Fear grips my heart as I think of them careening down interstates, blithely thinking they are safe from all harm – fearless.
Last fall, grief grabbed hold of me and hasn’t let go. My days have been gray and slow and heavy.
I know, it sounds like depression, and I’m not saying there isn’t a bit of that going on, but while grief and depression look like identical twins, they aren’t necessarily related.
In the days following our accident, I was stunned by the realization that we are not safe in this world. It’s not that I thought we were safe all the time, but I had a general sense of safety.
Accidents happen – to other people. Children get cancer – in other families. Marriages crumble – but not too closely to ours.
I was living in a sweet spot of safety I no longer have, and yet, I also know that God has complete control over my life. I don’t know what to make of that.
That brings me to this morning. I don’t want to be a mother paralyzed by fear – the one who hinders her children from seeking adventure. How do I let them live fully while not lying awake at night, my heart pounding and tears streaming down my face?
I don’t know yet – I haven’t figured it out. I only know that I love Russ and my kids so crazy much, and the thought of losing another one of them shreds my heart. I don’t think I could live through another loss like that.

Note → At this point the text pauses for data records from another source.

(* ===== verification/CRpc.v ===== *)
(** * The C interface of RPC

    src/c_rpc.cpp, src/c_rpc_cancel.cpp, src/c_rpc_alloc.cpp, src/c_rpc_mux.cpp
    and include/hakoniwa/pdu/rpc/c_rpc.h. As for actions, the functions of the
    single-transport server and of the mux server are defined once over a class
    of services, pointers are [option]s, what the endpoint container returns is
    an argument, and [catch] arms are left out. *)

From S2P Require Import Prelude OrderedMap Multiplexer ActionTypes CBuffers RpcTypes.
From S2P Require Import RpcServerEndpoint RpcClientEndpoint RpcServicesServer RpcServicesClient.
From S2P Require Import RpcServicesMuxServer.
From Stdlib Require Import ZArith Lia.
From stdpp Require Import base gmap strings list fin_maps.

Module CRpc.
Import CBuffers Rpc.

(** ** Types of the header *)

Definition HAKO_PDU_RPC_NAME_MAX : nat := 128.

Inductive hako_pdu_rpc_error_t :=
  | HAKO_PDU_RPC_OK
  | HAKO_PDU_RPC_ERROR_INVALID_ARGUMENT
  | HAKO_PDU_RPC_ERROR_INITIALIZE
  | HAKO_PDU_RPC_ERROR_START
  | HAKO_PDU_RPC_ERROR_NOT_RUNNING
  | HAKO_PDU_RPC_ERROR_CALL
  | HAKO_PDU_RPC_ERROR_BUFFER_TOO_SMALL
  | HAKO_PDU_RPC_ERROR_NOT_FOUND
  | HAKO_PDU_RPC_ERROR_INTERNAL.

#[export] Instance rpc_error_eq_dec : EqDecision hako_pdu_rpc_error_t.
Proof. solve_decision. Defined.

#[export] Instance rpc_c_errors : CErrors hako_pdu_rpc_error_t := {|
  err_ok := HAKO_PDU_RPC_OK;
  err_invalid_argument := HAKO_PDU_RPC_ERROR_INVALID_ARGUMENT;
  err_buffer_too_small := HAKO_PDU_RPC_ERROR_BUFFER_TOO_SMALL;
  err_internal := HAKO_PDU_RPC_ERROR_INTERNAL;
|}.

Inductive hako_pdu_rpc_client_event_t :=
  | HAKO_PDU_RPC_CLIENT_EVENT_NONE
  | HAKO_PDU_RPC_CLIENT_EVENT_RESPONSE_IN
  | HAKO_PDU_RPC_CLIENT_EVENT_RESPONSE_CANCEL
  | HAKO_PDU_RPC_CLIENT_EVENT_RESPONSE_TIMEOUT.

Inductive hako_pdu_rpc_server_event_t :=
  | HAKO_PDU_RPC_SERVER_EVENT_NONE
  | HAKO_PDU_RPC_SERVER_EVENT_REQUEST_IN
  | HAKO_PDU_RPC_SERVER_EVENT_REQUEST_CANCEL.

Record response_info := mkResponseInfo {
  ri_service_name : list Z;
  ri_pdu_size : Z;
}.

Record request_info := mkRequestInfo {
  qi_request_token : Z;
  qi_service_name : list Z;
  qi_client_name : list Z;
  qi_pdu_size : Z;
}.

(** ** Conversions *)

Definition map_client_event (event : RpcClientEventType) : hako_pdu_rpc_client_event_t :=
  match event with
  | RpcClient_RESPONSE_IN => HAKO_PDU_RPC_CLIENT_EVENT_RESPONSE_IN
  | RpcClient_RESPONSE_CANCEL => HAKO_PDU_RPC_CLIENT_EVENT_RESPONSE_CANCEL
  | RpcClient_RESPONSE_TIMEOUT => HAKO_PDU_RPC_CLIENT_EVENT_RESPONSE_TIMEOUT
  | _ => HAKO_PDU_RPC_CLIENT_EVENT_NONE
  end.

Definition map_server_event (event : RpcServerEventType) : hako_pdu_rpc_server_event_t :=
  match event with
  | RpcServer_REQUEST_IN => HAKO_PDU_RPC_SERVER_EVENT_REQUEST_IN
  | RpcServer_REQUEST_CANCEL => HAKO_PDU_RPC_SERVER_EVENT_REQUEST_CANCEL
  | _ => HAKO_PDU_RPC_SERVER_EVENT_NONE
  end.

(** [copy_name] to a name field of an info. *)
Definition name_field (field : list Z) (name : string) : list Z :=
  default field (copy_name (Some field) HAKO_PDU_RPC_NAME_MAX name).

(** ** Output parameters of polls *)

Record PollOut (Info B : Type) := mkPollOut {
  po_info : option Info;
  po_buffer : B;
  po_size : option Z;
  po_error : option hako_pdu_rpc_error_t;
}.
Arguments mkPollOut {Info B} _ _ _ _.
Arguments po_info {Info B} _.
Arguments po_buffer {Info B} _.
Arguments po_size {Info B} _.
Arguments po_error {Info B} _.

(** How the two kinds of poll treat the buffer parameters: a poll into a caller
    buffer leaves them alone at first, one with allocation clears them. *)
Record BufferUse (B : Type) := mkBufferUse {
  bu_reset : B * option Z -> B * option Z;
  bu_given : B -> bool;
  bu_copy : PduData -> B -> option Z -> B * option Z * hako_pdu_rpc_error_t;
}.
Arguments mkBufferUse {B} _ _ _.
Arguments bu_reset {B} _ _.
Arguments bu_given {B} _ _.
Arguments bu_copy {B} _ _ _ _.

Definition caller_buffer (capacity : nat) : BufferUse (option (list Z)) :=
  mkBufferUse (fun x => x) (fun _ => true) (fun pdu b size => copy_pdu pdu b capacity size).

Definition allocated_buffer (malloc_ok : bool) : BufferUse (option (option (list Z))) :=
  mkBufferUse (fun x => ((fun _ => None) <$> x.1, (fun _ => 0%Z) <$> x.2))
    (fun b => bool_decide (is_Some b)) (fun pdu b size => allocate_pdu malloc_ok pdu b size).

Section Outputs.
Context {Info B : Type} (C : BufferUse B).

Definition set_error (error : hako_pdu_rpc_error_t) (out : PollOut Info B) : PollOut Info B :=
  mkPollOut (po_info out) (po_buffer out) (po_size out) ((fun _ => error) <$> po_error out).

(** [*out_error] is cleared first; then the buffer parameters. *)
Definition reset_out (out : PollOut Info B) : PollOut Info B :=
  let '(buffer, size) := bu_reset C (po_buffer out, po_size out) in
  mkPollOut (po_info out) buffer size ((fun _ => HAKO_PDU_RPC_OK) <$> po_error out).

Definition set_buffer (buffer : B) (size : option Z) (out : PollOut Info B) : PollOut Info B :=
  mkPollOut (po_info out) buffer size (po_error out).

Definition set_info (info : Info) (out : PollOut Info B) : PollOut Info B :=
  mkPollOut ((fun _ => info) <$> po_info out) (po_buffer out) (po_size out) (po_error out).
End Outputs.

(** ** Client *)

Section Client.
Context {P : RpcPlatform}.
Import RpcClientServices.

Record hako_pdu_rpc_client_handle := mkClientHandle {
  ch_endpoints : bool;
  ch_rpc : option (RpcServicesClient * RpcWire);
  ch_started : bool;
}.

Definition set_client_rpc (x : RpcServicesClient * RpcWire) (h : hako_pdu_rpc_client_handle)
    : hako_pdu_rpc_client_handle :=
  mkClientHandle (ch_endpoints h) (Some x) (ch_started h).

(** The services of a running handle. *)
Definition client_rpc (h : hako_pdu_rpc_client_handle) : option (RpcServicesClient * RpcWire) :=
  if ch_started h then ch_rpc h else None.

(** [container_ok], [ref] and [file] are what initialising the endpoint
    container, looking endpoints up and reading the configuration give. *)
Definition hako_pdu_rpc_client_create (node_id client_name service_config_path
    endpoint_config_path : option string) (container_ok : bool)
    (ref : RpcServices.EndpointContainer) (file : option RpcServices.RpcConfigFile)
    : option hako_pdu_rpc_client_handle :=
  match node_id, client_name, service_config_path, endpoint_config_path with
  | Some node, Some name, Some services, Some endpoints =>
      if negb (valid_text (Some node)) || negb (valid_text (Some name))
         || negb (valid_text (Some services)) || negb (valid_text (Some endpoints)) then None
      else if negb container_ok then None
      else
        let '(rpc, ok) := initialize_services (new_rpc_services_client node name) ref file in
        if negb ok then None else Some (mkClientHandle true (Some (rpc, [])) false)
  | _, _, _, _ => None
  end.

(** [start_all] is what the container returns, [None] when it throws; the
    services' own start cannot fail. *)
Definition hako_pdu_rpc_client_start (handle : option hako_pdu_rpc_client_handle)
    (start_all : option bool) : option hako_pdu_rpc_client_handle * hako_pdu_rpc_error_t :=
  match handle with
  | None => (None, HAKO_PDU_RPC_ERROR_INVALID_ARGUMENT)
  | Some h =>
      if ch_started h then (Some h, HAKO_PDU_RPC_OK)
      else if negb (ch_endpoints h) || bool_decide (ch_rpc h = None)
      then (Some h, HAKO_PDU_RPC_ERROR_INITIALIZE)
      else
        match start_all with
        | None => (Some h, HAKO_PDU_RPC_ERROR_INTERNAL)
        | Some false => (Some h, HAKO_PDU_RPC_ERROR_START)
        | Some true => (Some (mkClientHandle (ch_endpoints h) (ch_rpc h) true), HAKO_PDU_RPC_OK)
        end
  end.

(** [stop_client_rpc] and [release_client]: the services are stopped, cleared
    and destroyed with the handle's members. *)
Definition release_client (h : hako_pdu_rpc_client_handle) : hako_pdu_rpc_client_handle :=
  mkClientHandle false None false.

Definition hako_pdu_rpc_client_stop (handle : option hako_pdu_rpc_client_handle)
    : option hako_pdu_rpc_client_handle * hako_pdu_rpc_error_t :=
  match handle with
  | None => (None, HAKO_PDU_RPC_ERROR_INVALID_ARGUMENT)
  | Some h => (Some (release_client h), HAKO_PDU_RPC_OK)
  end.

(** The handle as [delete] finds it; [None] when there is none to delete. *)
Definition hako_pdu_rpc_client_destroy (handle : option hako_pdu_rpc_client_handle)
    : option hako_pdu_rpc_client_handle :=
  match handle with
  | None => None
  | Some h => (hako_pdu_rpc_client_stop (Some h)).1
  end.

(** [create_request_buffer] of the services on a running handle. *)
Definition native_request_buffer (h : hako_pdu_rpc_client_handle) (service_name : string)
    : option (hako_pdu_rpc_client_handle * (RpcPduData * bool)) :=
  '(s, w) ← client_rpc h;
  let '(s', pdu, ok) := create_request_buffer s service_name [] in
  Some (set_client_rpc (s', w) h, (pdu, ok)).

Definition hako_pdu_rpc_client_create_request_buffer
    (handle : option hako_pdu_rpc_client_handle) (service_name : option string)
    (buffer : option (list Z)) (capacity : nat) (out_size : option Z)
    : option hako_pdu_rpc_client_handle
      * (option (list Z) * option Z * hako_pdu_rpc_error_t) :=
  match handle, service_name, out_size with
  | Some h, Some name, Some _ =>
      if negb (valid_text (Some name))
      then (handle, (buffer, out_size, HAKO_PDU_RPC_ERROR_INVALID_ARGUMENT))
      else
        match native_request_buffer h name with
        | None => (handle, (buffer, out_size, HAKO_PDU_RPC_ERROR_NOT_RUNNING))
        | Some (h', (_, false)) =>
            (Some h', (buffer, out_size, HAKO_PDU_RPC_ERROR_NOT_FOUND))
        | Some (h', (pdu, true)) => (Some h', copy_pdu pdu buffer capacity out_size)
        end
  | _, _, _ => (handle, (buffer, out_size, HAKO_PDU_RPC_ERROR_INVALID_ARGUMENT))
  end.

Definition client_create_request_buffer_alloc {B : Type} (C : BufferUse B)
    (handle : option hako_pdu_rpc_client_handle) (service_name : option string)
    (out_buffer : B) (out_size : option Z)
    : option hako_pdu_rpc_client_handle * (B * option Z * hako_pdu_rpc_error_t) :=
  let '(out_buffer, out_size) := bu_reset C (out_buffer, out_size) in
  match handle, service_name, out_size with
  | Some h, Some name, Some _ =>
      if negb (valid_text (Some name)) || negb (bu_given C out_buffer)
      then (handle, (out_buffer, out_size, HAKO_PDU_RPC_ERROR_INVALID_ARGUMENT))
      else
        match native_request_buffer h name with
        | None => (handle, (out_buffer, out_size, HAKO_PDU_RPC_ERROR_NOT_RUNNING))
        | Some (h', (_, false)) =>
            (Some h', (out_buffer, out_size, HAKO_PDU_RPC_ERROR_NOT_FOUND))
        | Some (h', (pdu, true)) => (Some h', bu_copy C pdu out_buffer out_size)
        end
  | _, _, _ => (handle, (out_buffer, out_size, HAKO_PDU_RPC_ERROR_INVALID_ARGUMENT))
  end.

Definition hako_pdu_rpc_client_create_request_buffer_alloc (malloc_ok : bool)
    : option hako_pdu_rpc_client_handle -> option string -> option (option (list Z))
      -> option Z -> option hako_pdu_rpc_client_handle
         * (option (option (list Z)) * option Z * hako_pdu_rpc_error_t) :=
  client_create_request_buffer_alloc (allocated_buffer malloc_ok).

(** [now] is the clock the services read. *)
Definition hako_pdu_rpc_client_call (handle : option hako_pdu_rpc_client_handle)
    (service_name : option string) (pdu : option (list Z)) (pdu_size : nat)
    (timeout_usec now : Z) : option hako_pdu_rpc_client_handle * hako_pdu_rpc_error_t :=
  match handle, service_name with
  | Some h, Some name =>
      if negb (valid_text (Some name)) || ((0 <? pdu_size) && bool_decide (pdu = None))
      then (handle, HAKO_PDU_RPC_ERROR_INVALID_ARGUMENT)
      else
        match client_rpc h with
        | None => (handle, HAKO_PDU_RPC_ERROR_NOT_RUNNING)
        | Some (s, w) =>
            let '(s', w', ok) := call s w name (make_pdu pdu pdu_size) timeout_usec now in
            (Some (set_client_rpc (s', w') h),
             if ok then HAKO_PDU_RPC_OK else HAKO_PDU_RPC_ERROR_CALL)
        end
  | _, _ => (handle, HAKO_PDU_RPC_ERROR_INVALID_ARGUMENT)
  end.

Definition hako_pdu_rpc_client_cancel (handle : option hako_pdu_rpc_client_handle)
    (service_name : option string)
    : option hako_pdu_rpc_client_handle * hako_pdu_rpc_error_t :=
  match handle, service_name with
  | Some h, Some name =>
      if negb (valid_text (Some name)) then (handle, HAKO_PDU_RPC_ERROR_INVALID_ARGUMENT)
      else
        match client_rpc h with
        | None => (handle, HAKO_PDU_RPC_ERROR_NOT_RUNNING)
        | Some (s, w) =>
            let '(s', w', ok) := send_cancel_request s w name in
            (Some (set_client_rpc (s', w') h),
             if ok then HAKO_PDU_RPC_OK else HAKO_PDU_RPC_ERROR_CALL)
        end
  | _, _ => (handle, HAKO_PDU_RPC_ERROR_INVALID_ARGUMENT)
  end.

(** [RpcResponse{}]. *)
Definition default_response : RpcResponse :=
  mkRpcResponse (mkServiceResponseHeader 0 "" "" 0 0 0) [].

Definition client_poll {B : Type} (C : BufferUse B) (now : string -> Z)
    (handle : option hako_pdu_rpc_client_handle) (out : PollOut response_info B)
    : option hako_pdu_rpc_client_handle * PollOut response_info B
      * hako_pdu_rpc_client_event_t :=
  let out := reset_out C out in
  match handle, po_info out, po_size out with
  | Some h, Some info, Some _ =>
      if negb (bu_given C (po_buffer out)) then
        (handle, set_error HAKO_PDU_RPC_ERROR_INVALID_ARGUMENT out,
         HAKO_PDU_RPC_CLIENT_EVENT_NONE)
      else
        match client_rpc h with
        | None =>
            (handle, set_error HAKO_PDU_RPC_ERROR_NOT_RUNNING out,
             HAKO_PDU_RPC_CLIENT_EVENT_NONE)
        | Some (s, w) =>
            let '(s', event, (name, response)) := poll s "" default_response now in
            let h' := set_client_rpc (s', w) h in
            if bool_decide (event = RpcClient_NONE) then
              (Some h', set_buffer (po_buffer out) (Some 0%Z) out,
               HAKO_PDU_RPC_CLIENT_EVENT_NONE)
            else
              let '(buffer, size, result) :=
                bu_copy C (res_pdu response) (po_buffer out) (po_size out) in
              let out1 := set_buffer buffer size out in
              if negb (bool_decide (result = HAKO_PDU_RPC_OK))
              then (Some h', set_error result out1, HAKO_PDU_RPC_CLIENT_EVENT_NONE)
              else
                (Some h',
                 set_info (mkResponseInfo (name_field (ri_service_name info) name)
                             (Z.of_nat (length (res_pdu response)))) out1,
                 map_client_event event)
        end
  | _, _, _ =>
      (handle, set_error HAKO_PDU_RPC_ERROR_INVALID_ARGUMENT out,
       HAKO_PDU_RPC_CLIENT_EVENT_NONE)
  end.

And as I type those words I feel the need to say, “Jesus – I’ll do whatever you ask me to do, I’ll accept whatever you bring to my life – I’m not shaking my fist at you. You are God. I am not. But please have mercy on me. Please.”
So here I am, pouring out my heart here, the best (and cheapest) form of therapy I know (and yes, I know I need some real trauma/grief therapy too).
Thank you for reading, friends, and for praying for our family all of these years. You are a gift to me.